Stored data:
■ ■ ■ ■ ■ ■ ■
(** * OpenPAF [core] package: the voxel grid

    A shallow embedding of the [core] package: [core/voxelgrid.go], the
    [Voxel] type and the [divmod] helper.  Go values of type [uint] are
    integers modulo [2^64], values of type [float32] are IEEE-754 binary32
    numbers (the Standard Library's [spec_float] at precision 24), a
    [*VoxelGrid] is an address in a store of grid headers, and a [[]Voxel]
    is the address of its backing array in a store of arrays, so that
    aliasing between grids is visible.  A Go panic is the [Panic] outcome of
    a computation. *)

From Stdlib Require Import ZArith Lia Bool.
From Stdlib Require Import Floats.SpecFloat.
From stdpp Require Import base option list gmap.

Local Open Scope Z_scope.

(** ** Machine integers: Go's [uint] on a 64-bit target *)

Module Uint.

Definition bits : Z := 64.
Definition modulus : Z := 2 ^ bits.

Definition wrap (n : Z) : Z := n mod modulus.

Definition in_range (n : Z) : Prop := 0 <= n < modulus.

Definition add (a b : Z) : Z := wrap (a + b).
Definition mul (a b : Z) : Z := wrap (a * b).

End Uint.

(** ** [float32] and the parts of [github.com/chewxy/math32] the package calls *)

Module F32.

Definition prec : Z := 24.
Definition emax : Z := 128.

Abbreviation float32 := spec_float.

Definition zero : float32 := S754_zero false.
Definition one : float32 := S754_finite false 8388608 (-23).
Definition half : float32 := S754_finite false 8388608 (-24).
Definition one_and_half : float32 := S754_finite false 12582912 (-23).
Definition pinf : float32 := S754_infinity false.
Definition ninf : float32 := S754_infinity true.
Definition nan : float32 := S754_nan.

Definition mul : float32 -> float32 -> float32 := SFmul prec emax.
Definition div : float32 -> float32 -> float32 := SFdiv prec emax.
Definition add : float32 -> float32 -> float32 := SFadd prec emax.
Definition sub : float32 -> float32 -> float32 := SFsub prec emax.
Definition neg : float32 -> float32 := SFopp.

(** Go's comparison operators on floats; every comparison with a NaN is
    false. *)
Definition eqb (x y : float32) : bool := SFeqb x y.
Definition ltb (x y : float32) : bool := SFltb x y.
Definition leb (x y : float32) : bool := SFleb x y.
Definition gtb (x y : float32) : bool := SFltb y x.
Definition geb (x y : float32) : bool := SFleb y x.

(** The conversion [float32(n)] of an unsigned integer: round to nearest,
    ties to even. *)
Definition of_uint (n : Z) : float32 := binary_normalize prec emax n 0 false.

(** Integer part of the magnitude [m * 2^e], and whether a fractional part
    remains. *)
Definition trunc_parts (m : positive) (e : Z) : Z * bool :=
  if 0 <=? e then (Z.pos m * 2 ^ e, false)
  else (Z.pos m / 2 ^ (- e), negb (Z.pos m mod 2 ^ (- e) =? 0)).

(** The conversion [uint(f)].  Go truncates toward zero; when the value does
    not fit the result is implementation-dependent (the conversion still
    succeeds), which [oor] stands for. *)
Definition to_uint (oor : float32 -> Z) (f : float32) : Z :=
  match f with
  | S754_zero _ => 0
  | S754_finite s m e =>
      let d := fst (trunc_parts m e) in
      if s then (if d =? 0 then 0 else Uint.wrap (oor f))
      else (if d <? Uint.modulus then d else Uint.wrap (oor f))
  | _ => Uint.wrap (oor f)
  end.

Definition IsNaN (f : float32) : bool :=
  match f with S754_nan => true | _ => false end.

(** [IsInf(f, sign)]: [sign > 0] asks for [+Inf], [sign < 0] for [-Inf]. *)
Definition IsInf (f : float32) (sign : Z) : bool :=
  match f with
  | S754_infinity s => if s then sign <=? 0 else 0 <=? sign
  | _ => false
  end.

Definition Signbit (f : float32) : bool :=
  match f with
  | S754_zero s | S754_infinity s | S754_finite s _ _ => s
  | S754_nan => false
  end.

Definition Abs : float32 -> float32 := SFabs.

(** [math32.Max]: the library's special cases first, then [x > y]. *)
Definition Max (x y : float32) : float32 :=
  if IsInf x 1 || IsInf y 1 then pinf
  else if IsNaN x || IsNaN y then nan
  else if eqb x zero && eqb x y then (if Signbit x then y else x)
  else if gtb x y then x else y.

(** [math32.Min]. *)
Definition Min (x y : float32) : float32 :=
  if IsInf x (-1) || IsInf y (-1) then ninf
  else if IsNaN x || IsNaN y then nan
  else if eqb x zero && eqb x y then (if Signbit x then x else y)
  else if ltb x y then x else y.

(** [math32.Floor]: zeros, NaN, infinities and integers are returned as they
    are; a negative argument is rounded away from zero when it has a
    fraction. *)
Definition Floor (x : float32) : float32 :=
  match x with
  | S754_finite s m e =>
      if 0 <=? e then x
      else
        let '(d, fract) := trunc_parts m e in
        if s then neg (of_uint (if fract then d + 1 else d))
        else of_uint d
  | _ => x
  end.

(** [math32.Ceil(x)] is [-Floor(-x)]. *)
Definition Ceil (x : float32) : float32 := neg (Floor (neg x)).

End F32.

Abbreviation float32 := F32.float32.

(** ** The store, panics, and Go's slice built-ins *)

Module core.

(** [type Voxel float32] *)
Abbreviation Voxel := float32.

(** Addresses of grid headers ([*VoxelGrid]) and of backing arrays. *)
Abbreviation ptr := nat.
Abbreviation loc := nat.

(** A [[]Voxel] value: [None] is the nil slice, [Some a] a slice over the
    whole backing array at [a].  The package never reslices, so the length of
    a slice is the length of its array. *)
Definition slice : Type := option loc.

(** [type VoxelGrid struct { resolution uint; counts [3]uint; voxels []Voxel }] *)
Record VoxelGrid : Type := mkVoxelGrid {
  resolution : Z;
  counts : Z * Z * Z;
  voxels : slice
}.

Record heap : Type := mkHeap {
  grids : gmap ptr VoxelGrid;
  arrays : gmap loc (list Voxel)
}.

Inductive fault : Type :=
  | ErrorPanic        (* panic(fmt.Errorf(...)) raised by the package itself *)
  | NilDereference    (* field access through a pointer to no grid *)
  | IndexOutOfRange   (* s[i] with i outside [0, len(s)) *)
  | DivideByZero      (* integer / or % by zero *)
  | LenOutOfRange.    (* make with a length the runtime refuses *)

Inductive result (A : Type) : Type :=
  | Ok (a : A) (h : heap)
  | Panic (f : fault).
Arguments Ok {A} a h.
Arguments Panic {A} f.

Definition M (A : Type) : Type := heap -> result A.

Definition ret {A} (a : A) : M A := fun h => Ok a h.
Definition panic {A} (f : fault) : M A := fun _ => Panic f.
Definition bind {A B} (c : M A) (k : A -> M B) : M B :=
  fun h => match c h with
           | Ok a h' => k a h'
           | Panic f => Panic f
           end.

Declare Scope go_scope.
Delimit Scope go_scope with go.
Bind Scope go_scope with M.
Notation "'let*' x ':=' c 'in' k" := (bind c (fun x => k))
  (at level 10, x pattern, c at level 100, k at level 200) : go_scope.
Notation "'do' c 'then' k" := (bind c (fun _ => k))
  (at level 10, c at level 100, k at level 200) : go_scope.
Local Open Scope go_scope.

(** [for i := range s { body }] with the loop-carried locals in [S]; the
    index list is computed once, before the first iteration. *)
Fixpoint range_loop {S} (body : Z -> S -> M S) (indices : list Z) (s : S) : M S :=
  match indices with
  | [] => ret s
  | i :: rest => let* s' := body i s in range_loop body rest s'
  end.

(** Contents of the array behind a slice. *)
Definition cells (h : heap) (s : slice) : list Voxel :=
  match s with
  | None => []
  | Some a => default [] (arrays h !! a)
  end.

(** [*p] *)
Definition deref (p : ptr) : M VoxelGrid :=
  fun h => match grids h !! p with
           | Some g => Ok g h
           | None => Panic NilDereference
           end.

(** [&VoxelGrid{...}] *)
Definition new_grid (g : VoxelGrid) : M ptr :=
  fun h => let p := fresh (dom (grids h)) in
           Ok p (mkHeap (<[p := g]> (grids h)) (arrays h)).

(** Largest [[]Voxel] length the runtime allocates: [maxAlloc] bytes of
    four-byte elements on a 64-bit Linux target. *)
Definition maxAlloc : Z := 2 ^ 48.
Definition maxLen : Z := maxAlloc / 4.

(** [make([]Voxel, n)] *)
Definition make (n : Z) : M slice :=
  fun h => if maxLen <? n then Panic LenOutOfRange
           else let a := fresh (dom (arrays h)) in
                Ok (Some a) (mkHeap (grids h) (<[a := replicate (Z.to_nat n) F32.zero]> (arrays h))).

(** [len(s)] *)
Definition len (s : slice) : M Z :=
  fun h => Ok (Z.of_nat (length (cells h s))) h.

(** [s[i]] as a value *)
Definition index_get (s : slice) (i : Z) : M Voxel :=
  fun h => if (0 <=? i) && (i <? Z.of_nat (length (cells h s))) then
             match cells h s !! Z.to_nat i with
             | Some v => Ok v h
             | None => Panic IndexOutOfRange
             end
           else Panic IndexOutOfRange.

(** [s[i] = v] *)
Definition index_set (s : slice) (i : Z) (v : Voxel) : M unit :=
  fun h => if (0 <=? i) && (i <? Z.of_nat (length (cells h s))) then
             match s with
             | Some a => Ok tt (mkHeap (grids h) (<[a := <[Z.to_nat i := v]> (cells h s)]> (arrays h)))
             | None => Panic IndexOutOfRange
             end
           else Panic IndexOutOfRange.

(** The built-in [copy(dst, src)]: copies [min(len(dst), len(src))] elements
    and returns that number. *)
Definition copy (dst src : slice) : M Z :=
  fun h => let n := Nat.min (length (cells h dst)) (length (cells h src)) in
           match dst with
           | Some a => Ok (Z.of_nat n)
                          (mkHeap (grids h)
                             (<[a := take n (cells h src) ++ drop n (cells h dst)]> (arrays h)))
           | None => Ok (Z.of_nat n) h
           end.

(** Unsigned [/] and [%]. *)
Definition udiv (a b : Z) : M Z :=
  if b =? 0 then panic DivideByZero else ret (a / b).
Definition umod (a b : Z) : M Z :=
  if b =? 0 then panic DivideByZero else ret (a mod b).

(** *** The [divmod] helper *)

Definition divmod (numerator denominator : Z) : M (Z * Z) :=
  let* quotient := udiv numerator denominator in
  let* remainder := umod numerator denominator in
  ret (quotient, remainder).

(** *** [core/voxelgrid.go] *)

(** The field reads [vg.resolution], [vg.counts], [vg.voxels]. *)
Definition vg_resolution (vg : ptr) : M Z :=
  let* g := deref vg in ret (resolution g).
Definition vg_counts (vg : ptr) : M (Z * Z * Z) :=
  let* g := deref vg in ret (counts g).
Definition vg_voxels (vg : ptr) : M slice :=
  let* g := deref vg in ret (voxels g).

Section Construction.

(** What [uint(f)] yields on this target when [f] does not fit. *)
Variable uint_out_of_range : float32 -> Z.

Definition NewVoxelGrid (width height depth : float32) (resolution : Z) : M ptr :=
  let w := F32.to_uint uint_out_of_range
             (F32.Ceil (F32.Abs (F32.mul width (F32.of_uint resolution)))) in
  let h := F32.to_uint uint_out_of_range
             (F32.Ceil (F32.Abs (F32.mul height (F32.of_uint resolution)))) in
  let d := F32.to_uint uint_out_of_range
             (F32.Ceil (F32.Abs (F32.mul depth (F32.of_uint resolution)))) in
  let* vs := make (Uint.mul (Uint.mul w h) d) in
  new_grid {| resolution := resolution; counts := (w, h, d); voxels := vs |}.

End Construction.

Definition getIndex (vg : ptr) (x y z : Z) : M Z :=
  let* (w, h, d) := vg_counts vg in
  if (x >=? w) || (y >=? h) || (z >=? d) then panic ErrorPanic
  else ret (Uint.add (Uint.add (Uint.mul (Uint.mul w h) z) (Uint.mul w y)) x).

Definition getCoordinate (vg : ptr) (index : Z) : M (Z * Z * Z) :=
  let* vs := vg_voxels vg in
  let* n := len vs in
  if index >? n then panic ErrorPanic
  else
    let* (_, _, c2) := vg_counts vg in
    let* (zquo, z) := divmod index c2 in
    let* (_, c1, _) := vg_counts vg in
    let* (yquo, y) := divmod zquo c1 in
    let* (c0, _, _) := vg_counts vg in
    let* x := umod yquo c0 in
    ret (x, y, z).

Definition Get (vg : ptr) (x y z : Z) : M Voxel :=
  let* vs := vg_voxels vg in
  let* i := getIndex vg x y z in
  index_get vs i.

Definition Set_ (vg : ptr) (x y z : Z) (vox : Voxel) : M unit :=
  let* vs := vg_voxels vg in
  let* i := getIndex vg x y z in
  index_set vs i vox.

(** The literal [&VoxelGrid{counts: vg.counts}] leaves [resolution] at zero
    and [voxels] nil. *)
Definition Copy (vg : ptr) : M ptr :=
  let* c := vg_counts vg in
  let* newGrid := new_grid {| resolution := 0; counts := c; voxels := None |} in
  let* dst := vg_voxels newGrid in
  let* src := vg_voxels vg in
  do copy dst src then
  ret newGrid.

Definition Fill (vg : ptr) (value : float32) : M ptr :=
  let value := F32.Min F32.one (F32.Max F32.zero value) in
  let* vs := vg_voxels vg in
  let* n := len vs in
  do range_loop (fun i _ =>
       let* s := vg_voxels vg in
       index_set s i value) (seqZ 0 n) tt then
  ret vg.

Section Random.

(** [math/rand]: a generator is a value of [Rand]; [rand.New(rand.NewSource(seed))]
    builds one from the seed alone, and [r.Float32()] returns a number and
    advances the generator. *)
Variable Rand : Type.
Variable rand_New_NewSource : Z -> Rand.
Variable rand_Float32 : Rand -> float32 * Rand.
■ ■ ■ ■ ■ ■ ■
Please give back only the lines between the first line of the entries and the line with "Local Open Scope Z_scope.", both ends included, word for word.

> _Solution to the exercise_:
(** * OpenPAF [core] package: the voxel grid

    A shallow embedding of the [core] package: [core/voxelgrid.go], the
    [Voxel] type and the [divmod] helper.  Go values of type [uint] are
    integers modulo [2^64], values of type [float32] are IEEE-754 binary32
    numbers (the Standard Library's [spec_float] at precision 24), a
    [*VoxelGrid] is an address in a store of grid headers, and a [[]Voxel]
    is the address of its backing array in a store of arrays, so that
    aliasing between grids is visible.  A Go panic is the [Panic] outcome of
    a computation. *)

From Stdlib Require Import ZArith Lia Bool.
From Stdlib Require Import Floats.SpecFloat.
From stdpp Require Import base option list gmap.

Local Open Scope Z_scope.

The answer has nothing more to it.